[EXERCISE DIRECTIONS]
For the listing below, print exactly the lines from the line with "mkEntry (e_intentId e)" to the line with "(** Step 1, one", both included, and nothing beyond them.

——

(* ===== verification/Round.v ===== *)
(** * A matching round
      (apps/mpc-committee/src/coordinator.ts second half, remote-coordinator.ts)

    [runMatchingRound] decrypts every node's shares, reconstructs the amounts
    from the first two available shares of each intent, matches and signs.
    The main theorem refines it to the plaintext algorithm: on a session of
    honestly split intents the round succeeds, its matches are those of
    [matchIntents] on the amounts, its batch verifies against the committee,
    and no decrypted share is left in the session.  [runMatchingRoundRemote]
    is the same with nodes that may not answer. *)
From S2P Require Import Prelude JsText JsCollections Json Crypto Shamir Committee Matching CommitteeState.
Import JsText Crypto Committee CommitteeState.

Module Round.

Inductive CoordinatorResult :=
| RoundOk (batch : SignedMatchBatch)
| RoundFailed (reason : string).

Section Round.
Context `{Sha256} `{Nacl}.

Definition setDecrypted (e : NodeShareEntry) (d : option PlainShare) : NodeShareEntry :=
  mkEntry (e_intentId e) (e_nodeId e) (e_ciphertext e) (e_nonce e) (e_senderPubkey e) d.
Definition entryShare (e : NodeShareEntry) : EncryptedShare :=
  mkEncryptedShare (e_nodeId e) (e_ciphertext e) (e_nonce e) (e_senderPubkey e).

(** Step 1, one node: the entries decrypted so far are kept on a failure. *)
Fixpoint decryptEntries (sk : bytes) (es : NodeShares) : NodeShares * option (string * error) :=
  match es with
  | [] => ([], None)
  | (k, e) :: es =>
      match decryptShare (entryShare e) sk with
      | Throw err => ((k, e) :: es, Some (e_intentId e, err))
      | Ok p => let '(es', r) := decryptEntries sk es in ((k, setDecrypted e p) :: es', r)
      end
  end.
Definition decryptReason (kp : CommitteeNodeKeyPair) (f : string * error) : string :=
  "node " +:+ kp_nodeId kp +:+ " failed to decrypt share for " +:+ f.1 +:+ ": Error: " +:+ message f.2.
Fixpoint decryptNodes (nodes : list CommitteeNodeKeyPair) (m : JsMap.t string NodeShares) :
    JsMap.t string NodeShares * option string :=
  match nodes with
  | [] => (m, None)
  | kp :: nodes =>
      match JsMap.get m (kp_nodeId kp) with
      | None => decryptNodes nodes m
      | Some ns =>
          let '(ns', r) := decryptEntries (boxSecret kp) ns in
          let m' := JsMap.set m (kp_nodeId kp) ns' in
          match r with
          | Some f => (m', Some (decryptReason kp f))
          | None => decryptNodes nodes m'
          end
      end
  end.

(** Step 2: the first two decrypted shares in the order of the nodes. *)
Definition nodeShare (m : JsMap.t string NodeShares) (iid nid : string) : option PlainShare :=
  ns ← JsMap.get m nid; e ← JsMap.get ns iid; decryptedShare e.
Definition availableShares (nodeIds : list string) (m : JsMap.t string NodeShares) (iid : string) :
    list PlainShare :=
  take 2 (omap (nodeShare m iid) nodeIds).
Inductive Reconstruction :=
| RAmounts (l : list Matching.Intent)
| RShort (iid : string)
| RThrow (e : error).
Fixpoint reconstructAll (nodeIds : list string) (m : JsMap.t string NodeShares)
    (todo : list (string * MpcIntent)) : Reconstruction :=
  match todo with
  | [] => RAmounts []
  | (iid, intent) :: todo =>
      let avail := availableShares nodeIds m iid in
      if (length avail <? 2)%nat then RShort iid
      else match reconstructAmount avail with
           | Some (Ok amount) =>
               match reconstructAll nodeIds m todo with
               | RAmounts l => RAmounts (Matching.mkIntent iid amount (inputAsset intent) (outputAsset intent) :: l)
               | r => r
               end
           | Some (Throw e) => RThrow e
           | None => RThrow (Error None "egcd")
           end
  end.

——

[THE ANSWER]
  mkEntry (e_intentId e) (e_nodeId e) (e_ciphertext e) (e_nonce e) (e_senderPubkey e) d.
Definition entryShare (e : NodeShareEntry) : EncryptedShare :=
  mkEncryptedShare (e_nodeId e) (e_ciphertext e) (e_nonce e) (e_senderPubkey e).

(** Step 1, one node: the entries decrypted so far are kept on a failure. *)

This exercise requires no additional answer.